◆ **Data for processing**
■ ■ ■ ■ ■

(* ===== verification/ProberSamples.v ===== *)
(** * A run of the status prober

    A concrete schedule over the work queue of [Workqueue]: two pods are probed, one answers,
    the other is deleted, and the callback is made.  The hypotheses of the theorems on the
    prober hold in the state it ends in. *)

From S2P Require Import Prelude Meta Ingress NetIngress HTTPProxy Config ProbeTargets Events Workqueue Prober ProberInv ProberFacts ProberLive Readiness Samples.
Local Open Scope Z_scope.

(** [NewProber]'s queue: back-off from 50ms to 30s. *)
Definition probing_queue : delayingType nat :=
  NewRateLimitingQueue {| baseDelay := 50 * 1000000; maxDelay := 30 * 1000000000 |}.

Lemma probing_queue_fresh : fresh_queue probing_queue.
Proof. split_and!; [apply newQueue_ok|done|done|]. intros x. reflexivity. Qed.

Definition envoy_service : Service := {|
  sv_meta := {| om_name := "envoy"; om_namespace := "contour-external"; om_uid := ""; om_resource_version := "";
                om_generation := 0; om_labels := ∅; om_annotations := ∅; om_owners := [] |};
  sv_cluster_ip := "10.0.0.2"; sv_ports := [{| sv_port_name := "https"; sv_port := 443 |}]
|}.
Definition envoy_endpoints : Endpoints := {|
  en_meta := sv_meta envoy_service;
  en_subsets := [{| es_addresses := ["10.1.0.8"; "10.1.0.9"];
                    es_ports := [{| ep_port_name := "https"; ep_port := 8443 |}] |}]
|}.
Definition sample_get_service (ns name : string) : goerr + Service := inr envoy_service.
Definition sample_get_endpoints (ns name : string) : goerr + Endpoints := inr envoy_endpoints.

Definition sample_targets : list ProbeTarget :=
  match ListProbeTargets (H := ascending_order) sample_env sample_config sample_get_service
          sample_get_endpoints sample_ingress with
  | Ret ts => ts
  | _ => []
  end.

Definition sample_reply : goerr + Response :=
  inr {| StatusCode := 200; HashHeader := ComputeHash sample_ingress |}.
Definition sample_pod : eventobj :=
  Object {| ac_api_version := "v1"; ac_kind := "Pod"; ac_object := KPod sample_meta "10.1.0.9" |}.

(** The schedule up to the answer [IsReady] gives the reconciler, and the rest. *)
Definition sample_call : list (action (delayingType nat)) :=
  [AIsReady sample_ingress; ACached 0; AList 0 (inr sample_targets);
   AContext 0 "10.1.0.8"; APod 0; AQueue 0; AQueue 0;
   AContext 0 "10.1.0.9"; APod 0; AQueue 0; AQueue 0; AStore 0].
Definition sample_probing : list (action (delayingType nat)) :=
  [AQueueEvent EReceive; AQueueEvent EReceive; AQueueEvent (ETime initialDelay);
   AQueueEvent (EFire 0%nat); AQueueEvent (EFire 1%nat);
   AGet; AProbe 0 (inr {| StatusCode := 404; HashHeader := "" |}); ASelect 0; ARetry 0 0; ADone 0;
   AQueueEvent EReceive; AQueueEvent (ETime 50000000); AQueueEvent (EFire 0%nat);
   AGet; AProbe 1 (inl (Errorf "connection refused" []));
   AGet; AProbe 0 sample_reply; ASelect 0; ASuccess 0; ASuccess 0; ASuccess 0; ADone 0;
   ACancelPod sample_pod; AJoin 1; ASelect 1; ADone 1;
   ACanceller 1; ACanceller 1; ACanceller 1; ACanceller 1; ACanceller 1].

Definition start : Prober (delayingType nat) := NewProber probing_queue.
Definition called : Prober (delayingType nat) := default start (schedule sample_call start).
Definition probed_all : Prober (delayingType nat) := default start (schedule sample_probing called).

Lemma called_run : schedule sample_call start = Some called.
Proof. vm_compute. reflexivity. Qed.
Lemma probed_run : schedule sample_probing called = Some probed_all.
Proof. vm_compute. reflexivity. Qed.

Lemma called_reachable : reachable called.
Proof. exists probing_queue. split; [exact probing_queue_fresh|exact (schedule_steps _ _ _ called_run)]. Qed.
Lemma probed_reachable : reachable probed_all.
Proof.
  exists probing_queue. split; [exact probing_queue_fresh|].
  etrans; [exact (schedule_steps _ _ _ called_run)|exact (schedule_steps _ _ _ probed_run)].
Qed.

Definition sample_key : NamespacedName := key_of (ing_meta sample_ingress).

(** [IsReady] first says no, later yes. *)
Example called_result : calls called = [RReturn (inr false)].
Proof. vm_compute. reflexivity. Qed.
Lemma probed_ready : IsReady_cached sample_key (ComputeHash sample_ingress) probed_all = (probed_all, Some true).
Proof. vm_compute. reflexivity. Qed.

Lemma IsReady_sound_witness : ∃ i st, ingressStates probed_all !! sample_key = Some i ∧
  ingresses probed_all !! i = Some st ∧ st_hash st = ComputeHash sample_ingress.
Proof.
  destruct (IsReady_sound _ _ _ _ probed_reachable probed_ready) as (i & st & H1 & H2 & _ & H3 & _).
  exists i, st. exact (conj H1 (conj H2 H3)).
Defined.

(** The state the run makes for the sample. *)
Definition sample_ingress_state : ingressState :=
  {| st_hash := ComputeHash sample_ingress; st_ing := sample_ingress; st_pendingCount := 0;
     st_cancelled := false; st_targets := sample_targets |}.
Lemma probed_state : ingresses probed_all !! 0%nat = Some sample_ingress_state.
Proof. vm_compute. reflexivity. Qed.

Lemma readyCallback_exactly_once_witness : (length (filter (0%nat =.) (callbacks probed_all)) ≤ 1)%nat.
Proof. exact (proj1 (proj2 (readyCallback_exactly_once _ _ _ probed_reachable probed_state))). Defined.

Lemma called_up : wq_down (workQueue called) = false.
Proof. vm_compute. reflexivity. Qed.

Lemma prober_never_stuck_witness : ∃ σ, rtc step called σ ∧ length (ingresses σ) = length (ingresses called).
Proof.
  destruct (prober_never_stuck called called_reachable called_up) as (σ & H1 & H2 & _).
  exists σ. exact (conj H1 H2).
Defined.

Lemma ready_means_served_witness :
  "10.1.0.8" ∈ deletedPods probed_all ∨ probed probed_all (ComputeHash sample_ingress) "10.1.0.8" "hello.example.com".
Proof.
  apply (ready_means_served (H := ascending_order) sample_env sample_config sample_get_service sample_get_endpoints
    probed_all probed_all sample_ingress 0 sample_ingress_state sample_rule "hello.example.com"
    "contour-external/envoy" "contour-external" "envoy" envoy_endpoints
    {| es_addresses := ["10.1.0.8"; "10.1.0.9"]; es_ports := [{| ep_port_name := "https"; ep_port := 8443 |}] |}).
  - exact probed_reachable.
  - exact probed_ready.
  - vm_compute. reflexivity.
  - exact probed_state.
  - vm_compute. reflexivity.
  - left.
  - vm_compute. reflexivity.
  - vm_compute. reflexivity.
  - vm_compute. reflexivity.
  - reflexivity.
  - left.
  - left.
Defined.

■ ■ ■ ■ ■

◆ **Task prompt**
Please make an exact copy of the lines above from the line with "Lemma probed_run : schedule" through the line with "(** [IsReady] first says no, later yes. *)", both ends included.

◆ **Answer space**
Lemma probed_run : schedule sample_probing called = Some probed_all.
Proof. vm_compute. reflexivity. Qed.

Lemma called_reachable : reachable called.
Proof. exists probing_queue. split; [exact probing_queue_fresh|exact (schedule_steps _ _ _ called_run)]. Qed.
Lemma probed_reachable : reachable probed_all.
Proof.
  exists probing_queue. split; [exact probing_queue_fresh|].
  etrans; [exact (schedule_steps _ _ _ called_run)|exact (schedule_steps _ _ _ probed_run)].
Qed.

Definition sample_key : NamespacedName := key_of (ing_meta sample_ingress).

(** [IsReady] first says no, later yes. *)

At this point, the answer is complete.